§ Exercise aim:
Beginning at the line containing "chunkType : ChunkType;" in the material below and ending at the line containing "mkHeader (chunkType h) v", return each line exactly and add nothing.

§ Data provided:
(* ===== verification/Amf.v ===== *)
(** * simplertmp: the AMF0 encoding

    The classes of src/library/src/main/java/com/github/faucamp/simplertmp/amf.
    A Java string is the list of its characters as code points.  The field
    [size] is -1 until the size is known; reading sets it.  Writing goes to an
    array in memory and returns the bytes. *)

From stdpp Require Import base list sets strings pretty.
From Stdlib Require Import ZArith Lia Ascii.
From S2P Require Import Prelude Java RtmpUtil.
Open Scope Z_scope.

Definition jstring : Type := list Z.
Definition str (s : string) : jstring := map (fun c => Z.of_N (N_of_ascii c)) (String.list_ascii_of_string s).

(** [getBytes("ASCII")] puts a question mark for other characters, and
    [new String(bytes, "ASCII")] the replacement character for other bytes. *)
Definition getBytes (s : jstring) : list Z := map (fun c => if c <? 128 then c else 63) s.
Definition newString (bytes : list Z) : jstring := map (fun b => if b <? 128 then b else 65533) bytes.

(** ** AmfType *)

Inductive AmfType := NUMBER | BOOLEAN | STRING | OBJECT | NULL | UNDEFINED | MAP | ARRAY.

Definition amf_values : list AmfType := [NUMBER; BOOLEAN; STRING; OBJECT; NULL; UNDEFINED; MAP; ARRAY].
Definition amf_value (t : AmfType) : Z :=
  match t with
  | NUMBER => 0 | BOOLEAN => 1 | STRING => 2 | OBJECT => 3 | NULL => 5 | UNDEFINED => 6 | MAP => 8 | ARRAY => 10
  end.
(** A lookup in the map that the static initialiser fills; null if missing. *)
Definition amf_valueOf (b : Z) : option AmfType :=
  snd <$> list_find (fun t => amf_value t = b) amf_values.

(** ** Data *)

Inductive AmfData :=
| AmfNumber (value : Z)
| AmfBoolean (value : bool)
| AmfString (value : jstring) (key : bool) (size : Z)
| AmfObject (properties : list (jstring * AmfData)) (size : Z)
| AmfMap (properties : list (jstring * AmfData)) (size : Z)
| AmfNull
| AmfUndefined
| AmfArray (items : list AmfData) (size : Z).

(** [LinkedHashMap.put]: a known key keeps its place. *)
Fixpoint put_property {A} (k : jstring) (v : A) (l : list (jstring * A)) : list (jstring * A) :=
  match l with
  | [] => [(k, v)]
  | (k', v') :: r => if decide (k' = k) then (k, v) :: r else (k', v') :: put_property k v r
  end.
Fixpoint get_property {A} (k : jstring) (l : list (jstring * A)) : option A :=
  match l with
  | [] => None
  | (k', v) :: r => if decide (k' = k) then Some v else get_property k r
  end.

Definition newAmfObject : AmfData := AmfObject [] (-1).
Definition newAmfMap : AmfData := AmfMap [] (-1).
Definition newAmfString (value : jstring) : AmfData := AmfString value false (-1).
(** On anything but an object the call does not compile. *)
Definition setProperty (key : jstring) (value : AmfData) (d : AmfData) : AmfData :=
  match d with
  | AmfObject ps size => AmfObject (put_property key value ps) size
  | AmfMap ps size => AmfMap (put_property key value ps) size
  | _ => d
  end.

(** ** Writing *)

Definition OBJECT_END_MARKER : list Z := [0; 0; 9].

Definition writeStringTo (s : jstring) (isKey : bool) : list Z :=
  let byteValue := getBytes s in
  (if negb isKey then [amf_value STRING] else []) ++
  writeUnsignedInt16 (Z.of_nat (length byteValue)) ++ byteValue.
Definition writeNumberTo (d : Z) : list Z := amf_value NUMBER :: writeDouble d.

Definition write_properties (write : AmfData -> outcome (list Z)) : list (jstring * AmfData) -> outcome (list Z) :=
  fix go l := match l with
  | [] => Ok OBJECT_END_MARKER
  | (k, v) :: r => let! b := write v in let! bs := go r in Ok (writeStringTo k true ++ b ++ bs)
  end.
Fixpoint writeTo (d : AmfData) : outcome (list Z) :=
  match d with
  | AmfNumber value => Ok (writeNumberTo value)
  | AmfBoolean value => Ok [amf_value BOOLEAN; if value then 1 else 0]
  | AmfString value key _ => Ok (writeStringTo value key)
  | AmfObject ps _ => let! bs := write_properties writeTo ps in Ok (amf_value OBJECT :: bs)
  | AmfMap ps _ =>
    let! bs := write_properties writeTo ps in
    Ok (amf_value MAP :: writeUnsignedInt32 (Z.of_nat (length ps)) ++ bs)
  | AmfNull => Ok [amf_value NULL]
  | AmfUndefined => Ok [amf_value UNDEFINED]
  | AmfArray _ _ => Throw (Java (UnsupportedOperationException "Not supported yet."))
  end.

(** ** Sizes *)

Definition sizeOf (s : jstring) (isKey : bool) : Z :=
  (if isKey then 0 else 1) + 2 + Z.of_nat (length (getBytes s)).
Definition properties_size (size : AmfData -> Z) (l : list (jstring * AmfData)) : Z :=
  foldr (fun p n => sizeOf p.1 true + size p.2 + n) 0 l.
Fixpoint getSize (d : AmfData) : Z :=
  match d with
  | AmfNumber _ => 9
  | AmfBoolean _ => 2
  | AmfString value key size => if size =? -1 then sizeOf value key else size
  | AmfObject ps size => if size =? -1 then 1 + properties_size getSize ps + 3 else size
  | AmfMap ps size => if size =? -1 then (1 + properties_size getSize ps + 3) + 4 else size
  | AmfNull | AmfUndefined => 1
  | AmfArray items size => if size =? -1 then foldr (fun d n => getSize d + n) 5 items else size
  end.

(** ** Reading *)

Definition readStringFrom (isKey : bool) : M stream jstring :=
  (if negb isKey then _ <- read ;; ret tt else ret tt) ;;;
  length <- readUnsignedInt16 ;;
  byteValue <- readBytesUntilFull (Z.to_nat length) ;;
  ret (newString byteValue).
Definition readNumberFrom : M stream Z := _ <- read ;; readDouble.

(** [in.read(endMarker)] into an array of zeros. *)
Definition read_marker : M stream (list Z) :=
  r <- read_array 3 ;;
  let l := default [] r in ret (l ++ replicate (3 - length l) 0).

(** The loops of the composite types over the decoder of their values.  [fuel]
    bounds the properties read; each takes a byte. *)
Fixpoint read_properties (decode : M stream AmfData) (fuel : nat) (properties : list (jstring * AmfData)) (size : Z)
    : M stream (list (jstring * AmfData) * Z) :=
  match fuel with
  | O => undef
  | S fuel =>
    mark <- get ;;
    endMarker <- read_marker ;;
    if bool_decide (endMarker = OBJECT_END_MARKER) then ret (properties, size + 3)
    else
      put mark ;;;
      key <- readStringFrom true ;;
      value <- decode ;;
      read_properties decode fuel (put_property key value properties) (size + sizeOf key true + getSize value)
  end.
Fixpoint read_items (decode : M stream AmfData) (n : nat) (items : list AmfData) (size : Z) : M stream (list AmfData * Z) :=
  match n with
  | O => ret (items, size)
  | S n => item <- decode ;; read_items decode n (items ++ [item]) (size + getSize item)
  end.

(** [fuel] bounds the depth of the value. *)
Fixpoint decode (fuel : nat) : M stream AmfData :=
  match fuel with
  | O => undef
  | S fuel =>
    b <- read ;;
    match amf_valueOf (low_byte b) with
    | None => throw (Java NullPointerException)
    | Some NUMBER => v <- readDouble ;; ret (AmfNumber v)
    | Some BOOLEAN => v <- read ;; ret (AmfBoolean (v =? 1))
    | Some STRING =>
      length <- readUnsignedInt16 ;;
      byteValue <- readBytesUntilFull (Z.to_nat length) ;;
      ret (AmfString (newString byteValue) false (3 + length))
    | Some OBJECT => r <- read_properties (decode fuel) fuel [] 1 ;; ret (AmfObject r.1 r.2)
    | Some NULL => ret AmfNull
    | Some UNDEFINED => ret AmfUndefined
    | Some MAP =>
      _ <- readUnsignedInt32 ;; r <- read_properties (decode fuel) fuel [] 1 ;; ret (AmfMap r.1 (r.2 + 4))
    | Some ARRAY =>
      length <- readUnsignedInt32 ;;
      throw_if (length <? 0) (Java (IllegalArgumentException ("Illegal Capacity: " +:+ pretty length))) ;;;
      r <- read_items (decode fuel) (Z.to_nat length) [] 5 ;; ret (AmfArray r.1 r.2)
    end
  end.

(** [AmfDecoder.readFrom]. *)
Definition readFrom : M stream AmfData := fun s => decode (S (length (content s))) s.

* * *

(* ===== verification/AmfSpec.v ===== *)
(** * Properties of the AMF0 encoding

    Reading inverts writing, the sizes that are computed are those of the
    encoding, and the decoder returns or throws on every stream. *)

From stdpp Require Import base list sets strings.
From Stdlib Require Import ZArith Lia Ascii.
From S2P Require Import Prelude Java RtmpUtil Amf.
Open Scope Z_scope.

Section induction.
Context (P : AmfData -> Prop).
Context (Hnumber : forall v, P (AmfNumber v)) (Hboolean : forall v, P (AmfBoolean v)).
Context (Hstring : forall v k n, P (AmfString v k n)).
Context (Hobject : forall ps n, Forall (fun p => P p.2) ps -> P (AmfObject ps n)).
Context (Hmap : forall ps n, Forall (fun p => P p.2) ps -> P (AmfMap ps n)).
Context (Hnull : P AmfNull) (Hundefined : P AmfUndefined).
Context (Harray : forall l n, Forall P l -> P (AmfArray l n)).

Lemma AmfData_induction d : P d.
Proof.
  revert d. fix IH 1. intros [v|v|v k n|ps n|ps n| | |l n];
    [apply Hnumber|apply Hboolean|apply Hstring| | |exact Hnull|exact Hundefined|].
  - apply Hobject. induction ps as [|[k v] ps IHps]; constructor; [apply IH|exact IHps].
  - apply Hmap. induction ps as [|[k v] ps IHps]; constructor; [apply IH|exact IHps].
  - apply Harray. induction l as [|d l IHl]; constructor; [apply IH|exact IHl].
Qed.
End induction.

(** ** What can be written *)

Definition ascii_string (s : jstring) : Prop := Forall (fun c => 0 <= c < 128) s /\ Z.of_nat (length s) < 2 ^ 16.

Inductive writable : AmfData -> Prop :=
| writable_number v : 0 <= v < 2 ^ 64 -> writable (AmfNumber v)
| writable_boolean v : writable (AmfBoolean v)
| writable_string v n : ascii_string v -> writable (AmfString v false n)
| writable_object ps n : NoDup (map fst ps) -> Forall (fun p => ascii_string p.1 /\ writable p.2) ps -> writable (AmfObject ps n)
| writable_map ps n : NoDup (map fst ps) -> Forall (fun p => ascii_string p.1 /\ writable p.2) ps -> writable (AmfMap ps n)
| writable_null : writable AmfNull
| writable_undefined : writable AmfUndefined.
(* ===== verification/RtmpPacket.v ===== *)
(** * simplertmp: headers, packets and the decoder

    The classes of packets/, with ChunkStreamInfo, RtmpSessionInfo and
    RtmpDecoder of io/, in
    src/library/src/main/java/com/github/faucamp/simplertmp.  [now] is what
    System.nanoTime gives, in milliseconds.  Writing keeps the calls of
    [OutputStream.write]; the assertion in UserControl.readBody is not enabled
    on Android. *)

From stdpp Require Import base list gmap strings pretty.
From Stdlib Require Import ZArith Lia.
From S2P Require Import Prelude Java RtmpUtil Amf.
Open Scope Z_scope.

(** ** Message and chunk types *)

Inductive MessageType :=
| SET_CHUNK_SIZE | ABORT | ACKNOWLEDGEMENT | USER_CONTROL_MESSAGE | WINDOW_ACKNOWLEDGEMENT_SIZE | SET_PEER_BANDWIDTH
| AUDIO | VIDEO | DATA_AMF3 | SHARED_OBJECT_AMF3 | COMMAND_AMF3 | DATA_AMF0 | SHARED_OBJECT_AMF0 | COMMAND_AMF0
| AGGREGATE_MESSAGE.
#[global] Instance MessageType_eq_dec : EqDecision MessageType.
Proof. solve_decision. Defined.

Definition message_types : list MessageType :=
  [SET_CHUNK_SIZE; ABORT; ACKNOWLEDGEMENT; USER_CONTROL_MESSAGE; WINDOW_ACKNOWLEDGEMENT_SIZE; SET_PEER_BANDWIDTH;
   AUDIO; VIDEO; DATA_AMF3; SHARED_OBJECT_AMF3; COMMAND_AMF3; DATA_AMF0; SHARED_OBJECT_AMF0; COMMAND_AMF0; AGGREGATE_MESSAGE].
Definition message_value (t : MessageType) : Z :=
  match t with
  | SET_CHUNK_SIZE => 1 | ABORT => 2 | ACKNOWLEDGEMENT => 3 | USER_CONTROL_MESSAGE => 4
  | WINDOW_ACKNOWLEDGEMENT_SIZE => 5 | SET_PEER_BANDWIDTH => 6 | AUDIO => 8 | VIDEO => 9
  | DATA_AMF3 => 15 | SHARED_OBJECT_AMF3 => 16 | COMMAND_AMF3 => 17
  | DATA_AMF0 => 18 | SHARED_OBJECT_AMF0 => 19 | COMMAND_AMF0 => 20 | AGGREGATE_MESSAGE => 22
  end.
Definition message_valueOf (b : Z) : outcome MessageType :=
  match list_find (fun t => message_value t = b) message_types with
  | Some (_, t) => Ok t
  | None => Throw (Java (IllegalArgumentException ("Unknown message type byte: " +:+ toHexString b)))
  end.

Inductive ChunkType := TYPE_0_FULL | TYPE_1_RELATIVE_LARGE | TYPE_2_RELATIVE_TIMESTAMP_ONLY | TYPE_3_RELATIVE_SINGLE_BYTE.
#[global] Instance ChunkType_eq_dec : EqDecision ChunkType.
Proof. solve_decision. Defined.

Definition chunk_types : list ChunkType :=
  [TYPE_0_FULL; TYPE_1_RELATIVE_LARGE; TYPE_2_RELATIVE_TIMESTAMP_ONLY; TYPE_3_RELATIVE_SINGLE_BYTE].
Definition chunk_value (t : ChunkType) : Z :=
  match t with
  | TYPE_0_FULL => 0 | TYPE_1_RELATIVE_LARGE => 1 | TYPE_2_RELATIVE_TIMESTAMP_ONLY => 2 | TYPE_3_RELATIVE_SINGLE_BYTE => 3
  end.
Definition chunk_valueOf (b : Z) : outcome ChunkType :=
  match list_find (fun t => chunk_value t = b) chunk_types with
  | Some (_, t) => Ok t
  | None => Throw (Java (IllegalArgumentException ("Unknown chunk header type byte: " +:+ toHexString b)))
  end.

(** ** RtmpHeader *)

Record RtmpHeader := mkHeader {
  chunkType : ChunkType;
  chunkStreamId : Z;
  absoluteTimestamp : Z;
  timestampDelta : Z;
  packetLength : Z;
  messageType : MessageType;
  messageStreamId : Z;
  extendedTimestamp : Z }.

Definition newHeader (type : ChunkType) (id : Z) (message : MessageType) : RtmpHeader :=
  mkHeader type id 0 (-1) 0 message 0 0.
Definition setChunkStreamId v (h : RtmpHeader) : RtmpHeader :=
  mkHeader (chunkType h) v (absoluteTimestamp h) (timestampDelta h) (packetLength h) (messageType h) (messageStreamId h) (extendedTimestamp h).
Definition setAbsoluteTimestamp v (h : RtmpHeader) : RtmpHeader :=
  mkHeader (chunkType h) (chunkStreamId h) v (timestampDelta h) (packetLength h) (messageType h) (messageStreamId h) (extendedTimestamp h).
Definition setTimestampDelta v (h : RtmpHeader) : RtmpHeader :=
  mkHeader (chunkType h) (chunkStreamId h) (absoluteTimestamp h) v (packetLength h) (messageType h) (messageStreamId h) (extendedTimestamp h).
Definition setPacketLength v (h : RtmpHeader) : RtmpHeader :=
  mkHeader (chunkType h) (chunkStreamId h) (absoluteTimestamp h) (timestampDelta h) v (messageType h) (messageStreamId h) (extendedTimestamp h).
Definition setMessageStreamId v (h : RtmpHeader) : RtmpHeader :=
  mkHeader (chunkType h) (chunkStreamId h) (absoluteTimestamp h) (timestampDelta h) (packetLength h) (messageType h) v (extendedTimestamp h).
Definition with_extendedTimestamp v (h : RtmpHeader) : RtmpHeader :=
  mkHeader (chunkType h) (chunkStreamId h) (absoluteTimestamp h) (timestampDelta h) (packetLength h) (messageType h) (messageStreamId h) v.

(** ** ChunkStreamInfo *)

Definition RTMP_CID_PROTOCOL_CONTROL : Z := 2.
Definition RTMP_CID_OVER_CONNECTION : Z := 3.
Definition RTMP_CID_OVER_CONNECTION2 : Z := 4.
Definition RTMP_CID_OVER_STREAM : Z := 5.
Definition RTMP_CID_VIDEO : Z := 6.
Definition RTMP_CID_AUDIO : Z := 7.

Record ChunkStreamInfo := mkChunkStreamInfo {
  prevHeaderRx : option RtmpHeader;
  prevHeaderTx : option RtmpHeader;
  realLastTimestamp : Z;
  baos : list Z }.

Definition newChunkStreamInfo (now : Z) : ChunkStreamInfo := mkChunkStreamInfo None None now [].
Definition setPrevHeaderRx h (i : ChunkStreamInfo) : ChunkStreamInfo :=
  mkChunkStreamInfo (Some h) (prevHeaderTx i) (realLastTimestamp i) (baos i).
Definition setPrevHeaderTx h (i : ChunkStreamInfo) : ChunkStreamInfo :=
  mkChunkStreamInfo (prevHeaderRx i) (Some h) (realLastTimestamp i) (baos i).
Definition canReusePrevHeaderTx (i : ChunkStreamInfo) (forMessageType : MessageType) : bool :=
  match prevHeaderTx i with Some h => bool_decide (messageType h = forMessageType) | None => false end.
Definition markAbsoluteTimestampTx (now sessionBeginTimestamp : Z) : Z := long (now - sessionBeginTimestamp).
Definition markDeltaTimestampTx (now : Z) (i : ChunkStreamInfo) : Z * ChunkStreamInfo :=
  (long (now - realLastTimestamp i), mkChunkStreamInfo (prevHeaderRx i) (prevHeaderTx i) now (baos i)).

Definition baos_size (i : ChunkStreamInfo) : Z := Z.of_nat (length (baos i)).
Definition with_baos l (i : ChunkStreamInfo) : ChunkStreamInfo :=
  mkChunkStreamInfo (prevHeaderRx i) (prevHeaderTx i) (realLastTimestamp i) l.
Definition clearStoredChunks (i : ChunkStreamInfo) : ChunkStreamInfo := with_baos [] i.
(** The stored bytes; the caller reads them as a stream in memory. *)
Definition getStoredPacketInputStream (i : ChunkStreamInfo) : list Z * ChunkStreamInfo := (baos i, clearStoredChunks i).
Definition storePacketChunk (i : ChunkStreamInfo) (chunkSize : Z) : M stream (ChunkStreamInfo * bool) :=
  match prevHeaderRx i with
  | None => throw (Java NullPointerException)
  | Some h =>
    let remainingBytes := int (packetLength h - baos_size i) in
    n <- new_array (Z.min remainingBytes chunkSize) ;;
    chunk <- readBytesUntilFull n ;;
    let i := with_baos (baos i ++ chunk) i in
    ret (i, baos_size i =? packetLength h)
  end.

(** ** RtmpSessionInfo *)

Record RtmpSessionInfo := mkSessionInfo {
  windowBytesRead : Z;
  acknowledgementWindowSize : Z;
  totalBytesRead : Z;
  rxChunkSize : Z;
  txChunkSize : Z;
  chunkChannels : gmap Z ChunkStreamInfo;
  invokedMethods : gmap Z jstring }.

§ Solution to this problem:
  chunkType : ChunkType;
  chunkStreamId : Z;
  absoluteTimestamp : Z;
  timestampDelta : Z;
  packetLength : Z;
  messageType : MessageType;
  messageStreamId : Z;
  extendedTimestamp : Z }.

Definition newHeader (type : ChunkType) (id : Z) (message : MessageType) : RtmpHeader :=
  mkHeader type id 0 (-1) 0 message 0 0.
Definition setChunkStreamId v (h : RtmpHeader) : RtmpHeader :=
  mkHeader (chunkType h) v (absoluteTimestamp h) (timestampDelta h) (packetLength h) (messageType h) (messageStreamId h) (extendedTimestamp h).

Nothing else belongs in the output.